Rupanya, ia tersandung benda mungil tersebut.

Sambil menyeka kembali air matanya, ia mengambil benda tersebut dan segera bangkit. 

"Lia!"

Gadis berkucir dua itu lantas menoleh.

Tapi ia tak berhasil menemukan sang empunya suara.

"Siapa?"

"Lia!" panggil suara itu lagi.

Sambil terus mencari, akhirnya Lia berhasil mendapati sesosok anak kecil  sebayanya agak jauh dari tempatnya berdiri.

"Apa anak itu yang memanggilku?"

Namun ia tak bisa melihat dengan jelas karena banyak orang dewasa yang berlalu lalang di depannya, menghalangi pandangannya untuk melihat sosok orang yang memanggilnya.

Tetapi, langit menggelap seketika. Lia tahu, kalau ini adalah akhir dari mimpinya.

***

Petir menyambar di sela hujan deras yang membangunkan Lia dari mimpi.

Dalam keremangan kamar tidurnya yang hanya bermodalkan cahaya lampu tidur, ia menyingkap selimutnya dan bergegas menyalakan lampu kamar.

Dalam genggaman mungilnya, ia menaruh replika rumah yang ia temui dalam mimpinya dalam rak di sudut kamarnya.
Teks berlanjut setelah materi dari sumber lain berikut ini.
(** * web-service-render: the MCP tool server for Deno services

    A shallow embedding of the server source (class [DenoServiceServer]):
    the two argument validators, the two tool handlers, the tool dispatcher
    and the configuration read from the environment, followed by the
    properties of the specification that concern them.

    Conventions of the embedding.
    - An untyped JavaScript value that arrives over the transport is a JSON
      value ([Js.value]); [undefined] is [None] of [option Js.value].
    - A JavaScript string is a [string]; a character stands for one code
      unit below 256.  A number is an integer ([Z]), printed in decimal as
      JavaScript prints the integers that a double holds exactly (those
      of magnitude up to 2^53); larger magnitudes, fractions, exponents,
      NaN and the infinities are outside the model, and so is what
      [JSON.stringify] and [JSON.parse] do with them.
    - An object is the list of its own properties in enumeration order.
    - [async] functions run to completion one after the other, so a handler
      is a state-passing function over the state of the file system, and a
      rejected promise is an explicit failure result.
    - Node's [path] and [fs] modules are parameters ([Path], [FileSystem]):
      the properties hold for every implementation of them.

    Part I is the program, with the tool registry and the compiled server
    ([Build]); Part II holds the properties of the specification; Part III
    holds further properties read off the code. *)

From Stdlib Require Import String Ascii List ZArith Lia Bool.
From Stdlib Require Import Decimal DecimalString.
Import ListNotations.
Open Scope string_scope.
Set Warnings "-register-all,-notation-for-abbreviation".

(* ================================================================== *)
(** * Part I: the program                                              *)
(* ================================================================== *)

(** ** JavaScript values *)

Module Js.

Inductive value : Type :=
| JNull
| JBool (b : bool)
| JNum (n : Z)
| JStr (s : string)
| JArr (xs : list value)
| JObj (ps : list (string * value)).

(** [typeof v], with [None] for [undefined]. *)
Definition typeof (v : option value) : string :=
  match v with
  | None => "undefined"
  | Some JNull => "object"
  | Some (JBool _) => "boolean"
  | Some (JNum _) => "number"
  | Some (JStr _) => "string"
  | Some (JArr _) => "object"
  | Some (JObj _) => "object"
  end.

Definition is_null (v : option value) : bool :=
  match v with Some JNull => true | _ => false end.

Definition is_undefined (v : option value) : bool :=
  match v with None => true | _ => false end.

Fixpoint assoc (k : string) (ps : list (string * value)) : option value :=
  match ps with
  | [] => None
  | (k', v) :: ps' => if (k =? k')%string then Some v else assoc k ps'
  end.

(** The property read [o.k] for a name [k] that is neither an array index,
    nor [length], nor a member of a built-in prototype: every name the
    validators destructure is of that kind.  Arrays and primitives have no
    such property. *)
Definition get (o : option value) (k : string) : option value :=
  match o with
  | Some (JObj ps) => assoc k ps
  | _ => None
  end.

(** Truthiness, as used by [||], [?:] and [if]. *)
Definition truthy (v : value) : bool :=
  match v with
  | JNull => false
  | JBool b => b
  | JNum n => negb (n =? 0)%Z
  | JStr s => negb (s =? "")%string
  | JArr _ => true
  | JObj _ => true
  end.

(** Truthiness of an optional string field of a validated record. *)
Definition truthy_str (s : option string) : bool :=
  match s with Some s => negb (s =? "")%string | None => false end.

(** [a || b] on optional strings. *)
Definition or_str (a : option string) (b : option string) : option string :=
  if truthy_str a then a else b.

(** [a || d] where [d] is a literal: the result is never [undefined]. *)
Definition or_str_lit (a : option string) (d : string) : string :=
  match a with
  | Some s => if negb (s =? "")%string then s else d
  | None => d
  end.

Definition or_num_lit (a : option Z) (d : Z) : Z :=
  match a with
  | Some n => if negb (n =? 0)%Z then n else d
  | None => d
  end.

Definition or_value_lit (a : option value) (d : value) : value :=
  match a with
  | Some v => if truthy v then v else d
  | None => d
  end.

(** [Number.prototype.toString] on an integer that a double holds
    exactly: its decimal digits, with a minus sign when negative. *)
Definition Number_toString (n : Z) : string :=
  NilZero.string_of_int (Z.to_int n).

End Js.

Import Js.

(** ** Errors of the protocol *)

Inductive ErrorCode : Type := InvalidParams | MethodNotFound.

(** [new McpError(code, message)] *)
Inductive McpError : Type := mkMcpError (code : ErrorCode) (message : string).

Definition mcp_code (e : McpError) : ErrorCode :=
  match e with mkMcpError c _ => c end.

(** ** The validated argument records *)

Module CreateServiceArgs.
Record t : Type := mk {
  name : string;
  path : string;
  port : option Z;
  description : option string
}.
End CreateServiceArgs.

Module GenerateRenderConfigArgs.
(** [envVars] is declared [Record<string, string>] but checked only to be a
    non-null object, so the field holds whatever object arrived. *)
Record t : Type := mk {
  name : string;
  path : string;
  envVars : option value;
  serviceId : option string;
  region : option string;
  plan : option string
}.
End GenerateRenderConfigArgs.

Module RenderConfig.
Record t : Type := mk {
  apiKey : option string;
  region : option string
}.
End RenderConfig.

(** ** The validators *)

Definition throw {A : Type} (c : ErrorCode) (m : string) : McpError + A :=
  inl (mkMcpError c m).

(** The casts [x as string | undefined] of a value already checked. *)
Definition as_string (v : option value) : option string :=
  match v with Some (JStr s) => Some s | _ => None end.

Definition validateCreateServiceArgs (args : option value)
  : McpError + CreateServiceArgs.t :=
  if negb (typeof args =? "object") || is_null args then
    throw InvalidParams "Arguments must be an object"
  else
    let name := get args "name" in
    let path := get args "path" in
    let port := get args "port" in
    let description := get args "description" in
    match name with
    | Some (JStr name) =>
        match path with
        | Some (JStr path) =>
            inr {| CreateServiceArgs.name := name;
                   CreateServiceArgs.path := path;
                   CreateServiceArgs.port :=
                     match port with Some (JNum p) => Some p | _ => None end;
                   CreateServiceArgs.description :=
                     match description with Some (JStr d) => Some d | _ => None end |}
        | _ => throw InvalidParams "path must be a string"
        end
    | _ => throw InvalidParams "name must be a string"
    end.

Definition validateGenerateRenderConfigArgs (args : option value)
  : McpError + GenerateRenderConfigArgs.t :=
  if negb (typeof args =? "object") || is_null args then
    throw InvalidParams "Arguments must be an object"
  else
    let name := get args "name" in
    let path := get args "path" in
    let envVars := get args "envVars" in
    let serviceId := get args "serviceId" in
    let region := get args "region" in
    let plan := get args "plan" in
    match name with
    | Some (JStr name) =>
        match path with
        | Some (JStr path) =>
            if negb (is_undefined envVars)
               && (negb (typeof envVars =? "object") || is_null envVars) then
              throw InvalidParams "envVars must be an object if provided"
            else if negb (is_undefined serviceId)
                    && negb (typeof serviceId =? "string") then
              throw InvalidParams "serviceId must be a string if provided"
            else if negb (is_undefined region)
                    && negb (typeof region =? "string") then
              throw InvalidParams "region must be a string if provided"
            else if negb (is_undefined plan)
                    && negb (typeof plan =? "string") then
              throw InvalidParams "plan must be a string if provided"
            else
              inr {| GenerateRenderConfigArgs.name := name;
                     GenerateRenderConfigArgs.path := path;
                     GenerateRenderConfigArgs.envVars := envVars;
                     GenerateRenderConfigArgs.serviceId := as_string serviceId;
                     GenerateRenderConfigArgs.region := as_string region;
                     GenerateRenderConfigArgs.plan := as_string plan |}
        | _ => throw InvalidParams "path must be a string"
        end
    | _ => throw InvalidParams "name must be a string"
    end.

(** ** [JSON.stringify(v, null, 2)] *)

Module Json.

Definition nl : string := String (ascii_of_nat 10) "".
Definition dq : string := String (ascii_of_nat 34) "".
Definition gap : string := "  ".

Definition hex_digit (n : N) : ascii :=
  ascii_of_N (if (n <? 10)%N then 48 + n else 87 + n).

(** One code unit inside a quoted string (QuoteJSONString). *)
Definition escape_char (c : ascii) : string :=
  match N_of_ascii c with
  | 8%N => "\b"
  | 9%N => "\t"
  | 10%N => "\n"
  | 12%N => "\f"
  | 13%N => "\r"
  | 34%N => "\" ++ dq
  | 92%N => "\\"
  | n =>
      if (n <? 32)%N then
        "\u00" ++ String (hex_digit (n / 16)) (String (hex_digit (n mod 16)) "")
      else String c ""
  end.

Fixpoint escape (s : string) : string :=
  match s with
  | EmptyString => ""
  | String c r => escape_char c ++ escape r
  end.

Definition quote (s : string) : string := dq ++ escape s ++ dq.

(** SerializeJSONProperty with the gap of two spaces; [indent] is the
    current indentation.  An empty array or object has no line break. *)
Fixpoint stringify_indent (indent : string) (v : value) : string :=
  match v with
  | JNull => "null"
  | JBool true => "true"
  | JBool false => "false"
  | JNum n => Number_toString n
  | JStr s => quote s
  | JArr [] => "[]"
  | JArr xs =>
      let inner := indent ++ gap in
      "[" ++ nl ++ inner
        ++ String.concat ("," ++ nl ++ inner) (map (stringify_indent inner) xs)
        ++ nl ++ indent ++ "]"
  | JObj [] => "{}"
  | JObj ps =>
      let inner := indent ++ gap in
      "{" ++ nl ++ inner
        ++ String.concat ("," ++ nl ++ inner)
             (map (fun p => let '(k, x) := p in
                            quote k ++ ": " ++ stringify_indent inner x) ps)
        ++ nl ++ indent ++ "}"
  end.

Definition JSON_stringify (v : value) : string := stringify_indent "" v.

End Json.

Import Json.

(** ** Property assignment [o.k = v] *)

Fixpoint set_assoc (k : string) (v : value) (ps : list (string * value))
  : list (string * value) :=
  match ps with
  | [] => [(k, v)]
  | (k', v') :: ps' =>
      if (k =? k')%string then (k, v) :: ps' else (k', v') :: set_assoc k v ps'
  end.

(** ** The file system and the handlers' effects *)

Inductive FsOp : Type :=
| Mkdir (dir : string) (recursive : bool)
| WriteFile (file : string) (data : string).

(** What a rejected file-system promise carries: an instance of [Error]
    with its [message], or some other thrown value. *)
Inductive Thrown : Type :=
| ErrorInstance (message : string)
| NotAnError.

(** Node's [path] module, of which the handlers use two functions. *)
Class Path : Type := {
  path_resolve : string -> string -> string;
  path_join : string -> string -> string
}.

(** Node's [fs.promises] over a state [W] of the file system: a call
    either fulfils or rejects, and leaves a new state. *)
Class FileSystem (W : Type) : Type := {
  fs_call : FsOp -> W -> option Thrown * W
}.

Definition IO (W A : Type) : Type := W -> (Thrown + A) * W.

Definition ret {W A : Type} (a : A) : IO W A := fun w => (inr a, w).

Definition bind {W A B : Type} (m : IO W A) (k : A -> IO W B) : IO W B :=
  fun w =>
    match m w with
    | (inl t, w') => (inl t, w')
    | (inr a, w') => k a w'
    end.

Declare Scope io_scope.
Delimit Scope io_scope with io.
Notation "m ;; k" := (bind m (fun _ => k))
  (at level 61, right associativity) : io_scope.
Ia menghela napas lega saat tahu mimpi buruknya berakhir. Ia bersyukur mimpinya berakhir, walau ada sedikit kekecewaan karena ia penasaran dengan anak sebayanya yang memanggilnya dalam mimpi.

Dibukanya lembaran kedua buku bersampul biru pastel itu.

Hari kedua.

Aku mimpi buruk.

Aku benci keramaian. Tapi aku bertemu seseorang dan menemukan benda unik.

Aku penasaran, siapa dia. Tapi belum bisa bertemu dengan anak itu.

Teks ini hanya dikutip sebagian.